BarroMetrics Views: Expectancy Return

In recent years, the Expectancy Return Formula has become the flavour of the month. The formula:

(Average Dollar Win x Win Rate) - (Average Dollar Loss x Loss Rate) = Expectancy Return

Where:

  • Expectancy Return: is the return we believe we’ll see per trade over a large sample size
  • Average Dollar Win: is the total dollars made/the number of winning trades
  • Win Rate is: the number of winning trades/total number of trades
  • Average Dollar Loss: is the total dollars lost/the number of losing trades
  • Win Rate is: the number of losing trades/total number of trades

I have written about the formula in other contexts; but today I want to focus on what the Win Rate/Loss Rate tells us and what the Avg$W/Avg$L tells us.

The Win Rate/Loss Rate tells us how well we are reading the market. It’s a function of our market understanding and/or the relationship of  our understanding and the state of market i.e. is our understanding in Ebb State or Flow State (see http://tradingsuccess.com/blog/ebb-flow-how-to-identify-675.html). There is no doubt that my understanding of market action is much better than it was when I started trading 30 years ago. I am able to have some chance of being correct when I assess the future path a market may take. When I started 30 years ago, I could no more do this than pigs could fly. So what does this better understanding mean?

A low Win Rate or high Loss Rate tells us either that:

  • We need to improve our understanding i.e. get an education or
  • We are in Ebb State and we need to take defensive action until the state passes.

What is HIGH/LOW in this context? This depends on your trading timeframe and your past results. The shorter the timeframe, the higher the Win Rate and the smaller the AVG$Win. Understanding this relationship is key to improving our Win Rate.

What about the AVG$Win/AVG$Loss? What does that tell us?

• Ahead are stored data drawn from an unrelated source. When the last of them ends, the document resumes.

(** * attentv-control: the statistics server, embedded and verified

    The server reads ad-play records from a DynamoDB table and object
    listings from S3, aggregates them and serves the results over HTTP.
    This file embeds the parts of the server the specification talks
    about and proves (or refutes) what the specification says of them.

    Line numbers are those of the server's source file, the Express
    application with the aggregate routes ([unnamed/part_001] in the
    sources at hand).

    Conventions of the embedding:
    - a JavaScript [number] that counts things is a [Z]; a duration or a
      ratio is a [Q] (exact arithmetic: the rounding of IEEE doubles is
      not modelled); a number that can be [NaN] is a [jsnum];
    - a JavaScript string is a [string]; the default comparison of
      [Array.prototype.sort] is [String.compare] (code units in order);
    - [Date.now()] is an explicit argument [now], in milliseconds;
    - a [Map] read by key only is a [gmap]; a [Map] or [Set] whose
      iteration order reaches the response is a list in insertion order;
    - a call of the AWS SDK is a function of the world; a [while] loop
      over store pages runs on fuel ([Pending] when it runs out);
    - the routes are taken past their cache lookup, where the response
      is computed. *)

From Stdlib Require Import ZArith QArith Qround Lia Lqa Bool.
From Stdlib Require Import Strings.String Strings.Ascii DecimalString DecimalNat.
From Stdlib Require Import Lists.List Sorting.Permutation Sorting.Sorted.
From stdpp Require Import gmap strings.

Import ListNotations.
Open Scope string_scope.
Open Scope list_scope.
Open Scope Z_scope.

(** ** The ephemeral cache (lines 55-87) *)

Module Cache.

(** [interface CacheEntry<T> { data: T; timestamp: number }] *)
Record CacheEntry (T : Type) := mkEntry { data : T; timestamp : Z }.
Arguments mkEntry {T} _ _.
Arguments data {T} _.
Arguments timestamp {T} _.

Definition CACHE_TTL : Z := 30000.
Definition AGGREGATE_CACHE_TTL : Z := 60000.

Section Ops.
Context {T : Type}.

(** [getCached(cache, key, ttl)] at clock reading [now]: the value
    read ([None] is the [null] of the source) and the map left behind,
    which differs from the one given only by the eviction. *)
Definition getCached (cache : gmap string (CacheEntry T)) (key : string)
    (ttl : Z) (now : Z) : option T * gmap string (CacheEntry T) :=
  match cache !! key with
  | None => (None, cache)
  | Some entry =>
      let age := now - timestamp entry in
      if age >? ttl then (None, delete key cache)
      else (Some (data entry), cache)
  end.

(** [setCached(cache, key, data)] at clock reading [now]. *)
Definition setCached (cache : gmap string (CacheEntry T)) (key : string)
    (d : T) (now : Z) : gmap string (CacheEntry T) :=
  <[key := mkEntry d now]> cache.
End Ops.

End Cache.

(** ** JavaScript values and built-ins the server relies on *)

Module JS.

(** A [number] that can be [NaN]. The server never divides by zero
    (every divisor is guarded), so no infinity arises. *)
Inductive jsnum := NaN | Num (q : Q).

Definition jsub (a b : jsnum) : jsnum :=
  match a, b with Num x, Num y => Num (x - y) | _, _ => NaN end.

Definition jdiv (a b : jsnum) : jsnum :=
  match a, b with Num x, Num y => Num (x / y) | _, _ => NaN end.

Definition jmul (a b : jsnum) : jsnum :=
  match a, b with Num x, Num y => Num (x * y) | _, _ => NaN end.

(** [Math.max(1, v)] *)
Definition max1 (v : jsnum) : jsnum :=
  match v with Num x => Num (if Qle_bool 1 x then x else 1) | NaN => NaN end.

(** [Math.round(v)]: the integer nearest to [v], ties upwards. *)
Definition round (v : jsnum) : jsnum :=
  match v with
  | Num x => Num (inject_Z (Qfloor (x + (1 # 2))))
  | NaN => NaN
  end.

(** [v > 0], false on [NaN]. *)
Definition positive (v : jsnum) : bool :=
  match v with Num x => negb (Qle_bool x 0) | NaN => false end.

(** [Array.prototype.sort(comparefn)]. ECMAScript asks for a stable
    sort and leaves the algorithm open; for a consistent comparator the
    outcome is the same for every stable algorithm. The model inserts
    the elements from the right, each before the first element it does
    not have to follow: [x] follows [y] when [comparefn(x, y) > 0], and
    a [NaN] from the comparator counts as [+0] (SortCompare). *)
Section Sort.
Context {A : Type} (comparefn : A -> A -> jsnum).

Fixpoint insert (x : A) (l : list A) : list A :=
  match l with
  | [] => [x]
  | y :: l' => if positive (comparefn x y) then y :: insert x l' else x :: l
  end.

Definition sort (l : list A) : list A := fold_right insert [] l.
End Sort.

(** [sort()] without a comparator, on an array of strings: SortCompare
    orders the strings by their code units. *)
Definition defaultCompare (x y : string) : jsnum :=
  match String.compare x y with
  | Lt => Num (-1)
  | Eq => Num 0
  | Gt => Num 1
  end.

Definition sortStrings : list string -> list string := sort defaultCompare.

(** [Array.prototype.slice(0, end)] for an integer [end]: a negative
    [end] counts from the end of the array. *)
Definition slice0 {A : Type} (l : list A) (e : Z) : list A :=
  let len := Z.of_nat (length l) in
  let final := if e <? 0 then Z.max (len + e) 0 else Z.min e len in
  firstn (Z.to_nat final) l.

(** [s.startsWith(p)], [s.endsWith(p)] *)
Fixpoint startsWith (s p : string) : bool :=
  match p, s with
  | EmptyString, _ => true
  | String c p', String d s' => Ascii.eqb c d && startsWith s' p'
  | String _ _, EmptyString => false
  end.

Fixpoint endsWith (s p : string) : bool :=
  String.eqb s p ||
  match s with
  | EmptyString => false
  | String _ s' => endsWith s' p
  end.

Fixpoint dropChars (n : nat) (s : string) : string :=
  match n, s with
  | O, _ => s
  | S n', String _ s' => dropChars n' s'
  | S _, EmptyString => EmptyString
  end.

(** [s.replace(p, '')] for a string pattern [p]: the first occurrence
    of [p] in [s] is removed, [s] is returned as it is when there is
    none. *)
Fixpoint removeFirst (s p : string) : string :=
  if startsWith s p then dropChars (String.length p) s
  else match s with
       | EmptyString => EmptyString
       | String c s' => String c (removeFirst s' p)
       end.

(** Truthiness of an optional string: [undefined] and [''] are falsy. *)
Definition truthyStr (o : option string) : bool :=
  match o with Some s => negb (String.eqb s "") | None => false end.

(** [arr.join(sep)] *)
Fixpoint join (sep : string) (l : list string) : string :=
  match l with
  | [] => ""
  | [x] => x
  | x :: l' => String.append x (String.append sep (join sep l'))
  end.

End JS.

(** ** Play records and the AWS SDK *)

(** A JSON value of a request body or of a key attribute. *)
Inductive JsVal := VStr (s : string) | VNum (n : Z) | VBool (b : bool) | VNull.

(** A DynamoDB key ([Record<string, any>]): an object, hence truthy
    whenever it is there. *)
Definition DbKey := list (string * JsVal).

(** The [timestamp] attribute of a record, an ISO-8601 string, stands
    for what the server does with it: [TsAbsent] is a missing or empty
    string (falsy), [TsAt ms] a string that [new Date] reads as the
    instant [ms] (milliseconds since the epoch), [TsInvalid] a non-empty
    string that [new Date] cannot read (an Invalid Date, of time NaN). *)
Inductive Timestamp := TsAbsent | TsInvalid | TsAt (ms : Z).

Record Item := mkItem {
  play_id : string;
  device_id : string;
  ad_filename : option string;
  timestamp : Timestamp;
  play_duration : option Q
}.

(** [!!item.timestamp] *)
Definition hasTimestamp (item : Item) : bool :=
  match timestamp item with TsAbsent => false | _ => true end.

(** [new Date(item.timestamp).getTime()], [None] for NaN. *)
Definition getTime (ts : Timestamp) : option Z :=
  match ts with TsAt ms => Some ms | _ => None end.

(** [new Date(item.timestamp || 0).getTime()] *)
Definition getTimeOr0 (ts : Timestamp) : option Z :=
  match ts with TsAbsent => Some 0 | TsInvalid => None | TsAt ms => Some ms end.

Definition timeNum (t : option Z) : JS.jsnum :=
  match t with Some ms => JS.Num (inject_Z ms) | None => JS.NaN end.

(** [item.play_duration || 0] *)
Definition durationOr0 (item : Item) : Q :=
  match play_duration item with
  | Some d => if Qeq_bool d 0 then 0%Q else d
  | None => 0%Q
  end.

(** [item.timestamp || null], the value of [lastPlayed]. *)
Definition timestampOrNull (ts : Timestamp) : option Timestamp :=
  match ts with TsAbsent => None | _ => Some ts end.

(** What the SDK rejects with: an [Error] object, whose [message] and
    [name] are strings. *)
Record Error := mkError { message : string; name : string }.

(** The outcome of an awaited call or of a loop: a value, a thrown
    error, or no answer within the fuel. *)
Inductive Outcome (A : Type) := Ok (a : A) | Throw (e : Error) | Pending.
Arguments Ok {A} _.
Arguments Throw {A} _.
Arguments Pending {A}.

#[global] Instance Outcome_ret : MRet Outcome := fun A a => Ok a.

#[global] Instance Outcome_bind : MBind Outcome := fun A B k m =>
  match m with
  | Ok a => k a
  | Throw e => Throw e
  | Pending => Pending
  end.

(** [try { body } catch (error) { handler(error) }] *)
Definition tryCatch {A : Type} (body : Outcome A) (handler : Error -> Outcome A)
    : Outcome A :=
  match body with
  | Throw e => handler e
  | other => other
  end.

(** The fields of a [QueryCommand] input that the server sets. *)
Record QueryParams := mkQuery {
  TableName : string;
  IndexName : option string;
  KeyConditionExpression : string;
  FilterExpression : option string;
  ExpressionAttributeNames : list (string * string);
  ExpressionAttributeValues : list (string * JsVal);
  ExclusiveStartKey : option DbKey;
  Limit : option JsVal
}.

Inductive Command :=
| QueryCommand (params : QueryParams)
| ScanCommand (table : string) (limit : JsVal).

(** The fields of a query or scan output that the server reads. *)
Record QueryOutput := mkOutput {
  Items : option (list Item);
  Count : option Z;
  ScannedCount : option Z;
  LastEvaluatedKey : option DbKey
}.

Record ListObjectsInput := mkList {
  Bucket : string;
  Prefix : option string;
  Delimiter : option string
}.

Record S3Object := mkObject { Key : option string; LastModified : option Z }.

(** [CommonPrefixes] is a list of [{ Prefix?: string }]. *)
Record ListObjectsOutput := mkListing {
  CommonPrefixes : option (list (option string));
  Contents : option (list S3Object)
}.

Definition S3_BUCKET : string := "attntv".
Definition tableName : string := "attentv-ad-plays-prod".

(** ** The pagination walker (lines 450-486) *)

Module Walker.

(** The [queryParams] of [getAllItemsForDevice]: [ExclusiveStartKey] is
    set only when the previous page left a key. *)
Definition queryParams (deviceId : string) (lastEvaluatedKey : option DbKey)
    : QueryParams :=
  {| TableName := tableName;
     IndexName := Some "device-index";
     KeyConditionExpression := "#device = :device";
     FilterExpression := None;
     ExpressionAttributeNames := [("#device", "device_id")];
     ExpressionAttributeValues := [(":device", VStr deviceId)];
     ExclusiveStartKey := lastEvaluatedKey;
     Limit := None |}.

Section Walk.
(** The store behind [docClient.send]: it may answer by its own state
    (the pages it has served so far), which each call updates. *)
Context {St : Type} (send : Command -> St -> Outcome QueryOutput * St).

The AVG$Win/AVG$Loss tells us how well we are executing the trades. When I am trading well, I seldom get stopped out: the reason is I recognise early that my perceived low risk opportunity exists in my mind rather than in reality; and as a result, I exit my position before the stop is elected. Needless to say, when trading well, the early exit is correct…by that I mean, my stop would have been hit but for the early exit.

So are the two elements as distinct as I have made them here? If you think about it, the answer must be ‘no’; the two, WinRate and AVG$Win do merge together. That said,  I do find it useful, for my journal reviews, to separate  them. By approaching them in this way, I have often been able to take the action I need to improve my bottom line.